Return, from the lines below, each one that includes the word "difference".
======== Data shown
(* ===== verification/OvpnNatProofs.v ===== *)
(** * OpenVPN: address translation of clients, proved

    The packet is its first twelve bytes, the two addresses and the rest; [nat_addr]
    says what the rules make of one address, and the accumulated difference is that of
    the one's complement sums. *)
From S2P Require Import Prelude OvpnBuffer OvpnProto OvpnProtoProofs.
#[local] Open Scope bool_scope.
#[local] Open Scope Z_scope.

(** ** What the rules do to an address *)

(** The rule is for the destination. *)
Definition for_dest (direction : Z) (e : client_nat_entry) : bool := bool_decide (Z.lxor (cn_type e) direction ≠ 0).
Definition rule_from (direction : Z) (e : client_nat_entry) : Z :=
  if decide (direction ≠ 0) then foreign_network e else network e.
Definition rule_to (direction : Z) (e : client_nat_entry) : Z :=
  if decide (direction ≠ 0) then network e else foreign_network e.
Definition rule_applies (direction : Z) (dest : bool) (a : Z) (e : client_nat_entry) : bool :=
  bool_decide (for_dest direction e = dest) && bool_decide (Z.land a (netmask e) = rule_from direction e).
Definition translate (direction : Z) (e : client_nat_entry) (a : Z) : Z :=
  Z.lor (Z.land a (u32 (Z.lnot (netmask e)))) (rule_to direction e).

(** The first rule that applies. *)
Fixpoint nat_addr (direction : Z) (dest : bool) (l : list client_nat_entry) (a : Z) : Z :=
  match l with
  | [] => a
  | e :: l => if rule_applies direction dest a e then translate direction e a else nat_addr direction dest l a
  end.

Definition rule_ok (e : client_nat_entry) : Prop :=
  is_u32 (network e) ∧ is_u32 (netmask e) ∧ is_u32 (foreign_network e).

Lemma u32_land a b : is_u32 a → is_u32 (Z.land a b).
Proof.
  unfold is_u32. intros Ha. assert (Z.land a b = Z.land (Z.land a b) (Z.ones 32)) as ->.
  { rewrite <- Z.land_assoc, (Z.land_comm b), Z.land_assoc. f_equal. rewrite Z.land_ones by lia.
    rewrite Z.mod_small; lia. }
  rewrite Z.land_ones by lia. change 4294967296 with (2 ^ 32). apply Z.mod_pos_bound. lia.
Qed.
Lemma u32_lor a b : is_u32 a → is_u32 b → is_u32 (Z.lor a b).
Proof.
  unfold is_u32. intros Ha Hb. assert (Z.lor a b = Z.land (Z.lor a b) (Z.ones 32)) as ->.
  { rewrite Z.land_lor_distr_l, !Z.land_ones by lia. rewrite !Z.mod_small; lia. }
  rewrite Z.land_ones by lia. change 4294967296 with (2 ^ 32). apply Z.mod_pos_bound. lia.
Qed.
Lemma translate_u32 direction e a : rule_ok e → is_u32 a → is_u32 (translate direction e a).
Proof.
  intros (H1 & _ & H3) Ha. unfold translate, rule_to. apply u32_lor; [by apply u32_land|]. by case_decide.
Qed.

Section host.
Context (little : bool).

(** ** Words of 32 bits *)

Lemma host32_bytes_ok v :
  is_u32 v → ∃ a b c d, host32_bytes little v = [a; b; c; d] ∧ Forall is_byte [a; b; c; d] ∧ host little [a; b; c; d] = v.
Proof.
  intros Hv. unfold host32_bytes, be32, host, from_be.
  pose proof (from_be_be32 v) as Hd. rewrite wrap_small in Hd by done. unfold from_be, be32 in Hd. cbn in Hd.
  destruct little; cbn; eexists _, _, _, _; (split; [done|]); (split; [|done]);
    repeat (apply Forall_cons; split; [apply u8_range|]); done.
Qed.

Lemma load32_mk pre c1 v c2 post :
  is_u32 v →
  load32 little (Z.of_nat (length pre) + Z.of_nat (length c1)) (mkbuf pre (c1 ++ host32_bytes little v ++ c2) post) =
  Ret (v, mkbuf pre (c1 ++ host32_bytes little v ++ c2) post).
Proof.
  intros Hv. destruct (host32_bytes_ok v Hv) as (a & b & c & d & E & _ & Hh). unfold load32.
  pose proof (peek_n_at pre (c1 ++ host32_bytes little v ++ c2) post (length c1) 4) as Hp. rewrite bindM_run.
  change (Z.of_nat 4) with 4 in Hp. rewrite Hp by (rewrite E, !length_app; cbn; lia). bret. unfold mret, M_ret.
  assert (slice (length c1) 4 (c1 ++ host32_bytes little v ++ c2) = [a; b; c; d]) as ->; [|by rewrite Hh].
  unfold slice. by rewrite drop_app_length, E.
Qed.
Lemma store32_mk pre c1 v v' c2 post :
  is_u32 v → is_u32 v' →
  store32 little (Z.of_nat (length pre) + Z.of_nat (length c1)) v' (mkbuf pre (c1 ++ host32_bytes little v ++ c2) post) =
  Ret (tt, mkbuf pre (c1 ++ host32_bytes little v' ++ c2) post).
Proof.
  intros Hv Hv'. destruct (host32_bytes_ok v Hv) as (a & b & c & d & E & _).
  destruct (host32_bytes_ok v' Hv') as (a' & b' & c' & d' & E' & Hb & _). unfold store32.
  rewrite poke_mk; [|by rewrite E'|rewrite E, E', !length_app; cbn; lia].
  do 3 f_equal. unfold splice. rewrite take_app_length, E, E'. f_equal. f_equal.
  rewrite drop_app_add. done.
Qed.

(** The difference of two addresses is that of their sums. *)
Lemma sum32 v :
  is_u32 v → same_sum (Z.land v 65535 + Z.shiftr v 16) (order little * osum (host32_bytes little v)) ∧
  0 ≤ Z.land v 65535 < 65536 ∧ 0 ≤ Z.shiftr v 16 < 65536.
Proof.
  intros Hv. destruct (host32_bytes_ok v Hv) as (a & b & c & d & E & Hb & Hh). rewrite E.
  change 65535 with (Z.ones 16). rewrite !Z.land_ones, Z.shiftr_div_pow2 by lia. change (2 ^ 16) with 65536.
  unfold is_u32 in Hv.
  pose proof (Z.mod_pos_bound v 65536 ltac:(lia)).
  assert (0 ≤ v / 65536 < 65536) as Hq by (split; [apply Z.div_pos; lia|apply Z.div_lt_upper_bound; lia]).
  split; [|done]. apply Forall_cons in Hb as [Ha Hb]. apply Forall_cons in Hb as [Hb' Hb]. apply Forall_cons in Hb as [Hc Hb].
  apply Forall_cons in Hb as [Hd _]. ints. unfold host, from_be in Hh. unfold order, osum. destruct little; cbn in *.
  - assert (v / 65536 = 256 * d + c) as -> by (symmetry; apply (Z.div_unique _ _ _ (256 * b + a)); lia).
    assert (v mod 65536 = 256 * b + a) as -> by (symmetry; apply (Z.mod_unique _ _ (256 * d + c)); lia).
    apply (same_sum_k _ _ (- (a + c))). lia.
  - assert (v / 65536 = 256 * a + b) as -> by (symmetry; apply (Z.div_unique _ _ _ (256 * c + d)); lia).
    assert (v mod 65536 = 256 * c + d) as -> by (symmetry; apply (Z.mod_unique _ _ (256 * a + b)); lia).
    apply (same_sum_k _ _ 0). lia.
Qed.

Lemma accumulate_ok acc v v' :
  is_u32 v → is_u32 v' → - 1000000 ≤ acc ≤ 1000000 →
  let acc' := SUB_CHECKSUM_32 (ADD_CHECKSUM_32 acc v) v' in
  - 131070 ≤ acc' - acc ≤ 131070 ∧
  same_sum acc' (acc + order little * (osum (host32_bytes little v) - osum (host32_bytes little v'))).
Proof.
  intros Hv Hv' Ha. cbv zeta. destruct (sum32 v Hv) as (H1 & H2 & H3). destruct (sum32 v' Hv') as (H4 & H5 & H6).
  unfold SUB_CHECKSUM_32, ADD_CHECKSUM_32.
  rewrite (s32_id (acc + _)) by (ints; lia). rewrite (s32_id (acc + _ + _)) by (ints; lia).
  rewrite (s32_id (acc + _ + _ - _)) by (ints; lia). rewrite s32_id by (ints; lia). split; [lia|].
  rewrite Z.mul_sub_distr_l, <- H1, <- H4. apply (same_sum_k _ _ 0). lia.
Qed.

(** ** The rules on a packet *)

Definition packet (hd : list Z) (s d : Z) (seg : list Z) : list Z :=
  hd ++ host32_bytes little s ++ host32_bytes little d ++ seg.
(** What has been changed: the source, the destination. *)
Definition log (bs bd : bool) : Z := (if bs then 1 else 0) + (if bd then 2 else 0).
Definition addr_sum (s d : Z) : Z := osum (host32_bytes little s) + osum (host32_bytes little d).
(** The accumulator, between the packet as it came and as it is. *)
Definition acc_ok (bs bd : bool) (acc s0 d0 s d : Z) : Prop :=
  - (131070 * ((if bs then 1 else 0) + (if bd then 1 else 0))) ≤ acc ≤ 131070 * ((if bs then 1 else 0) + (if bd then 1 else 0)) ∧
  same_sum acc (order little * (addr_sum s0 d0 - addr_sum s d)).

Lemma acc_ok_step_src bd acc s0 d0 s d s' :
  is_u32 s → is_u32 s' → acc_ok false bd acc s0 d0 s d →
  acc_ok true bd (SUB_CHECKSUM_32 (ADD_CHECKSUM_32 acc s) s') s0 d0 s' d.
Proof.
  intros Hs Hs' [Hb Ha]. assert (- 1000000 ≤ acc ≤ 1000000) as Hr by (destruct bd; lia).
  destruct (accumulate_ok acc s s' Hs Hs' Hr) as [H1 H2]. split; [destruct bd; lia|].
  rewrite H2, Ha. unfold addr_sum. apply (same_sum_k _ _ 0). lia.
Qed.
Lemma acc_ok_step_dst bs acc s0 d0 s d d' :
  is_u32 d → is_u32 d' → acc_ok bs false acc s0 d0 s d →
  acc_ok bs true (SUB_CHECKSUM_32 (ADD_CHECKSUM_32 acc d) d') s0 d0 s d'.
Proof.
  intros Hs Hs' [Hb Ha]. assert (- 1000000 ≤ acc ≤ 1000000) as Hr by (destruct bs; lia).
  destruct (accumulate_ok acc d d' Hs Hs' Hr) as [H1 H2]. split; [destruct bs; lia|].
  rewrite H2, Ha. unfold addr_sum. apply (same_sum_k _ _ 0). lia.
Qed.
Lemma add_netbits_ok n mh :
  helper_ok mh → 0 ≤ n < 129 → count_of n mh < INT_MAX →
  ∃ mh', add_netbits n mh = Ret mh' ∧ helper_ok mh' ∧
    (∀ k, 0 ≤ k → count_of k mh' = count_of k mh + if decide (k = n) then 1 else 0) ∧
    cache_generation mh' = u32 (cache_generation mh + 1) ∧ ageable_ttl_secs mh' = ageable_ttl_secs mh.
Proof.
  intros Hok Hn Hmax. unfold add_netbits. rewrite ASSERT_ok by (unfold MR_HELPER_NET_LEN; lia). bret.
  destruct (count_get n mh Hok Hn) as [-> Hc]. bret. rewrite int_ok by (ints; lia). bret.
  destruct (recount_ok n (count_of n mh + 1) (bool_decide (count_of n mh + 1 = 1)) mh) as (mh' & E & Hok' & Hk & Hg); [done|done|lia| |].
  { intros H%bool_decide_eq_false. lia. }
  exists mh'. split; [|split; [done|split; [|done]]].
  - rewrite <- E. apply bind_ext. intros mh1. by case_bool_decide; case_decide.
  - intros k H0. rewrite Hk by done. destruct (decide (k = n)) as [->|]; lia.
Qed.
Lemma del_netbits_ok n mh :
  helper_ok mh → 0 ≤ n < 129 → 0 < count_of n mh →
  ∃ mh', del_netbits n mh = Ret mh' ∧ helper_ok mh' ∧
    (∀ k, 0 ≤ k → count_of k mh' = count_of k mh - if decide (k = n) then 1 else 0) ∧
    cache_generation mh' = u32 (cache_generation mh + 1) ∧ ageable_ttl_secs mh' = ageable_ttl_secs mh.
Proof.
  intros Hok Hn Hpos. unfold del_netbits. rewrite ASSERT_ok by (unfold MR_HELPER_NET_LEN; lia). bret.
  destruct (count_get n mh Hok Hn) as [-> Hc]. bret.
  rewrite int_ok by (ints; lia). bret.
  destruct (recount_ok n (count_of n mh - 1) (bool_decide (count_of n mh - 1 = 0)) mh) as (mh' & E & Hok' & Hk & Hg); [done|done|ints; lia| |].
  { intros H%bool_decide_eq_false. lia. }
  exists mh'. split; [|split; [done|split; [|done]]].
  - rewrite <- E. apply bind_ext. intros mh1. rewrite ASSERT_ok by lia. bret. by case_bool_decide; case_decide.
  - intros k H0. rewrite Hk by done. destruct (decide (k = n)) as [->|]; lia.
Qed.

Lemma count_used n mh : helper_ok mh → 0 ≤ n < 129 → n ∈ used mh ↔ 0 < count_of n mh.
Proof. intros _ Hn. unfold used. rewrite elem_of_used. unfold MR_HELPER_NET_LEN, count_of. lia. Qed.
================
— Result of the exercise —
    says what the rules make of one address, and the accumulated difference is that of
(** The difference of two addresses is that of their sums. *)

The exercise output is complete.